Exercise objective:
Please print the data again exactly as given.

Collected data entries
(** * Windows Services Manager: the service-lifecycle core

    A shallow embedding of the Go sources [cache.go], [manager.go] and
    [wrapper.go] (with the record types, the theme preference and the
    listing of [app.go]), and the properties of the specification
    established on it.

    Conventions of the embedding.
    - A Go [string] is a [string] of bytes; [strings.Map] and the JSON
      encoder see it through Go's UTF-8 decoder, which is written out.
    - [time.Time] is the number of nanoseconds since the Unix epoch, and
      [time.Duration] a number of nanoseconds, both in [Z].
    - A Go [error] is its message; [fmt.Errorf("ctx: %v", err)] is string
      concatenation.
    - Everything outside the process (service control manager, registry,
      file system, clock) is reached through the interface [Platform]; the
      Manager's methods are state transformers over a [World] that holds
      the platform state, the Manager's fields and the log of the calls
      that were issued.
    - The Manager's lock is not modelled: methods run one at a time.
      Goroutines started with [go] are recorded as spawned and not run. *)

From Stdlib Require Import ZArith Lia List Ascii String.
From stdpp Require Import base option gmap strings list fin_maps pretty sorting.

Local Open Scope string_scope.
Local Open Scope list_scope.
Local Open Scope Z_scope.

(** ** Errors *)

Inductive result (A : Type) : Type :=
| Ok (a : A)
| Err (msg : string).
Arguments Ok {A} a.
Arguments Err {A} msg.

Definition is_Err {A} (r : result A) : bool :=
  match r with Ok _ => false | Err _ => true end.

(** [fmt.Errorf(ctx ++ ": %v", err)] *)
Definition Errorf (context err : string) : string := context +:+ ": " +:+ err.

(** ** Time *)

Definition Time := Z.
Definition Duration := Z.

Definition Nanosecond : Duration := 1.
Definition Millisecond : Duration := 1000000.
Definition Second : Duration := 1000000000.

Definition minDuration : Duration := - 2 ^ 63.
Definition maxDuration : Duration := 2 ^ 63 - 1.

(** [t.Add(d)] *)
Definition time_Add (t : Time) (d : Duration) : Time := t + d.

(** [t.Sub(u)]: the difference, saturated to the range of [Duration]. *)
Definition time_Sub (t u : Time) : Duration :=
  Z.max minDuration (Z.min maxDuration (t - u)).

(** [t.Before(u)] *)
Definition time_Before (t u : Time) : bool := t <? u.

(** [t.Unix()]: whole seconds since the epoch. *)
Definition time_Unix (t : Time) : Z := t / Second.

(** ** Strings as Go sees them: UTF-8 *)

Definition byte_of (c : ascii) : Z := Z.of_N (N_of_ascii c).
Definition char_of (b : Z) : ascii := ascii_of_N (Z.to_N b).

Definition RuneError : Z := 65533.

(** Continuation byte of a well-formed sequence. *)
Definition is_cont (b : Z) : bool := (128 <=? b) && (b <=? 191).

(** [utf8.DecodeRuneInString]: the first rune of [s] and its width in bytes.
    A byte that starts no well-formed sequence decodes to [RuneError] with
    width 1. *)
Definition DecodeRuneInString (s : string) : Z * nat :=
  match s with
  | EmptyString => (RuneError, 0%nat)
  | String c0 rest =>
    let s0 := byte_of c0 in
    if s0 <? 128 then (s0, 1%nat)
    else if (s0 <? 194) || (244 <? s0) then (RuneError, 1%nat)
    else
      (* size and the accepted range of the second byte *)
      let sz : nat := if s0 <? 224 then 2%nat else if s0 <? 240 then 3%nat else 4%nat in
      let lo := if s0 =? 224 then 160 else if s0 =? 240 then 144 else 128 in
      let hi := if s0 =? 237 then 159 else if s0 =? 244 then 143 else 191 in
      match rest with
      | EmptyString => (RuneError, 1%nat)
      | String c1 rest1 =>
        let s1 := byte_of c1 in
        if (s1 <? lo) || (hi <? s1) then (RuneError, 1%nat)
        else if (sz <=? 2)%nat
        then (Z.lor (Z.shiftl (Z.land s0 31) 6) (Z.land s1 63), 2%nat)
        else
          match rest1 with
          | EmptyString => (RuneError, 1%nat)
          | String c2 rest2 =>
            let s2 := byte_of c2 in
            if negb (is_cont s2) then (RuneError, 1%nat)
            else if (sz <=? 3)%nat
            then (Z.lor (Z.shiftl (Z.land s0 15) 12)
                    (Z.lor (Z.shiftl (Z.land s1 63) 6) (Z.land s2 63)), 3%nat)
            else
              match rest2 with
              | EmptyString => (RuneError, 1%nat)
              | String c3 _ =>
                let s3 := byte_of c3 in
                if negb (is_cont s3) then (RuneError, 1%nat)
                else (Z.lor (Z.shiftl (Z.land s0 7) 18)
                        (Z.lor (Z.shiftl (Z.land s1 63) 12)
                           (Z.lor (Z.shiftl (Z.land s2 63) 6) (Z.land s3 63))), 4%nat)
              end
          end
      end
  end.

(** The UTF-8 encoding of a rune below 128 is the byte itself; the mapping
    of [generateServiceName] returns no other rune. *)
Definition WriteRune (r : Z) : string := String (char_of r) EmptyString.

(** [strings.Map(mapping, s)] for a mapping into the runes below 128:
    the runes of [s] are decoded one after the other, and the image of each
    is written out. [skip] counts the bytes of the current rune that are
    still to be passed over. *)
Fixpoint Map_from (mapping : Z -> Z) (skip : nat) (s : string) : string :=
  match s with
  | EmptyString => EmptyString
  | String _ rest =>
    match skip with
    | S k => Map_from mapping k rest
    | O =>
      let '(r, w) := DecodeRuneInString s in
      WriteRune (mapping r) +:+ Map_from mapping (w - 1) rest
    end
  end.

Definition strings_Map (mapping : Z -> Z) (s : string) : string :=
  Map_from mapping 0 s.

(** The bytes of U+FFFD, the replacement character. *)
Definition replacement : string :=
  String (char_of 239) (String (char_of 191) (String (char_of 189) EmptyString)).

(** What encoding/json makes of a string, writing and reading: each byte
    that starts no well-formed sequence is replaced by U+FFFD, and
    well-formed sequences are kept. *)
Fixpoint coerce_from (skip : nat) (s : string) : string :=
  match s with
  | EmptyString => EmptyString
  | String c rest =>
    match skip with
    | S k => String c (coerce_from k rest)
    | O =>
      let '(r, w) := DecodeRuneInString s in
      if (r =? RuneError) && (w =? 1)%nat
      then replacement +:+ coerce_from 0 rest
      else String c (coerce_from (w - 1) rest)
    end
  end.

Definition toValidUTF8 (s : string) : string := coerce_from 0 s.

(** [utf8.ValidString] *)
Fixpoint valid_from (skip : nat) (s : string) : bool :=
  match s with
  | EmptyString => true
  | String c rest =>
    match skip with
    | S k => valid_from k rest
    | O =>
      let '(r, w) := DecodeRuneInString s in
      if (r =? RuneError) && (w =? 1)%nat then false else valid_from (w - 1) rest
    end
  end.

Answer:
(** * Windows Services Manager: the service-lifecycle core

    A shallow embedding of the Go sources [cache.go], [manager.go] and
    [wrapper.go] (with the record types, the theme preference and the
    listing of [app.go]), and the properties of the specification
    established on it.

    Conventions of the embedding.
    - A Go [string] is a [string] of bytes; [strings.Map] and the JSON
      encoder see it through Go's UTF-8 decoder, which is written out.
    - [time.Time] is the number of nanoseconds since the Unix epoch, and
      [time.Duration] a number of nanoseconds, both in [Z].
    - A Go [error] is its message; [fmt.Errorf("ctx: %v", err)] is string
      concatenation.
    - Everything outside the process (service control manager, registry,
      file system, clock) is reached through the interface [Platform]; the
      Manager's methods are state transformers over a [World] that holds
      the platform state, the Manager's fields and the log of the calls
      that were issued.
    - The Manager's lock is not modelled: methods run one at a time.
      Goroutines started with [go] are recorded as spawned and not run. *)

From Stdlib Require Import ZArith Lia List Ascii String.
From stdpp Require Import base option gmap strings list fin_maps pretty sorting.

Local Open Scope string_scope.
Local Open Scope list_scope.
Local Open Scope Z_scope.

(** ** Errors *)

Inductive result (A : Type) : Type :=
| Ok (a : A)
| Err (msg : string).
Arguments Ok {A} a.
Arguments Err {A} msg.

Definition is_Err {A} (r : result A) : bool :=
  match r with Ok _ => false | Err _ => true end.

(** [fmt.Errorf(ctx ++ ": %v", err)] *)
Definition Errorf (context err : string) : string := context +:+ ": " +:+ err.

(** ** Time *)

Definition Time := Z.
Definition Duration := Z.

Definition Nanosecond : Duration := 1.
Definition Millisecond : Duration := 1000000.
Definition Second : Duration := 1000000000.

Definition minDuration : Duration := - 2 ^ 63.
Definition maxDuration : Duration := 2 ^ 63 - 1.

(** [t.Add(d)] *)
Definition time_Add (t : Time) (d : Duration) : Time := t + d.

(** [t.Sub(u)]: the difference, saturated to the range of [Duration]. *)
Definition time_Sub (t u : Time) : Duration :=
  Z.max minDuration (Z.min maxDuration (t - u)).

(** [t.Before(u)] *)
Definition time_Before (t u : Time) : bool := t <? u.

(** [t.Unix()]: whole seconds since the epoch. *)
Definition time_Unix (t : Time) : Z := t / Second.

(** ** Strings as Go sees them: UTF-8 *)

Definition byte_of (c : ascii) : Z := Z.of_N (N_of_ascii c).
Definition char_of (b : Z) : ascii := ascii_of_N (Z.to_N b).

Definition RuneError : Z := 65533.

(** Continuation byte of a well-formed sequence. *)
Definition is_cont (b : Z) : bool := (128 <=? b) && (b <=? 191).

(** [utf8.DecodeRuneInString]: the first rune of [s] and its width in bytes.
    A byte that starts no well-formed sequence decodes to [RuneError] with
    width 1. *)
Definition DecodeRuneInString (s : string) : Z * nat :=
  match s with
  | EmptyString => (RuneError, 0%nat)
  | String c0 rest =>
    let s0 := byte_of c0 in
    if s0 <? 128 then (s0, 1%nat)
    else if (s0 <? 194) || (244 <? s0) then (RuneError, 1%nat)
    else
      (* size and the accepted range of the second byte *)
      let sz : nat := if s0 <? 224 then 2%nat else if s0 <? 240 then 3%nat else 4%nat in
      let lo := if s0 =? 224 then 160 else if s0 =? 240 then 144 else 128 in
      let hi := if s0 =? 237 then 159 else if s0 =? 244 then 143 else 191 in
      match rest with
      | EmptyString => (RuneError, 1%nat)
      | String c1 rest1 =>
        let s1 := byte_of c1 in
        if (s1 <? lo) || (hi <? s1) then (RuneError, 1%nat)
        else if (sz <=? 2)%nat
        then (Z.lor (Z.shiftl (Z.land s0 31) 6) (Z.land s1 63), 2%nat)
        else
          match rest1 with
          | EmptyString => (RuneError, 1%nat)
          | String c2 rest2 =>
            let s2 := byte_of c2 in
            if negb (is_cont s2) then (RuneError, 1%nat)
            else if (sz <=? 3)%nat
            then (Z.lor (Z.shiftl (Z.land s0 15) 12)
                    (Z.lor (Z.shiftl (Z.land s1 63) 6) (Z.land s2 63)), 3%nat)
            else
              match rest2 with
              | EmptyString => (RuneError, 1%nat)
              | String c3 _ =>
                let s3 := byte_of c3 in
                if negb (is_cont s3) then (RuneError, 1%nat)
                else (Z.lor (Z.shiftl (Z.land s0 7) 18)
                        (Z.lor (Z.shiftl (Z.land s1 63) 12)
                           (Z.lor (Z.shiftl (Z.land s2 63) 6) (Z.land s3 63))), 4%nat)
              end
          end
      end
  end.

(** The UTF-8 encoding of a rune below 128 is the byte itself; the mapping
    of [generateServiceName] returns no other rune. *)
Definition WriteRune (r : Z) : string := String (char_of r) EmptyString.

(** [strings.Map(mapping, s)] for a mapping into the runes below 128:
    the runes of [s] are decoded one after the other, and the image of each
    is written out. [skip] counts the bytes of the current rune that are
    still to be passed over. *)
Fixpoint Map_from (mapping : Z -> Z) (skip : nat) (s : string) : string :=
  match s with
  | EmptyString => EmptyString
  | String _ rest =>
    match skip with
    | S k => Map_from mapping k rest
    | O =>
      let '(r, w) := DecodeRuneInString s in
      WriteRune (mapping r) +:+ Map_from mapping (w - 1) rest
    end
  end.

Definition strings_Map (mapping : Z -> Z) (s : string) : string :=
  Map_from mapping 0 s.

(** The bytes of U+FFFD, the replacement character. *)
Definition replacement : string :=
  String (char_of 239) (String (char_of 191) (String (char_of 189) EmptyString)).

(** What encoding/json makes of a string, writing and reading: each byte
    that starts no well-formed sequence is replaced by U+FFFD, and
    well-formed sequences are kept. *)
Fixpoint coerce_from (skip : nat) (s : string) : string :=
  match s with
  | EmptyString => EmptyString
  | String c rest =>
    match skip with
    | S k => String c (coerce_from k rest)
    | O =>
      let '(r, w) := DecodeRuneInString s in
      if (r =? RuneError) && (w =? 1)%nat
      then replacement +:+ coerce_from 0 rest
      else String c (coerce_from (w - 1) rest)
    end
  end.

Definition toValidUTF8 (s : string) : string := coerce_from 0 s.

(** [utf8.ValidString] *)
Fixpoint valid_from (skip : nat) (s : string) : bool :=
  match s with
  | EmptyString => true
  | String c rest =>
    match skip with
    | S k => valid_from k rest
    | O =>
      let '(r, w) := DecodeRuneInString s in
      if (r =? RuneError) && (w =? 1)%nat then false else valid_from (w - 1) rest
    end
  end.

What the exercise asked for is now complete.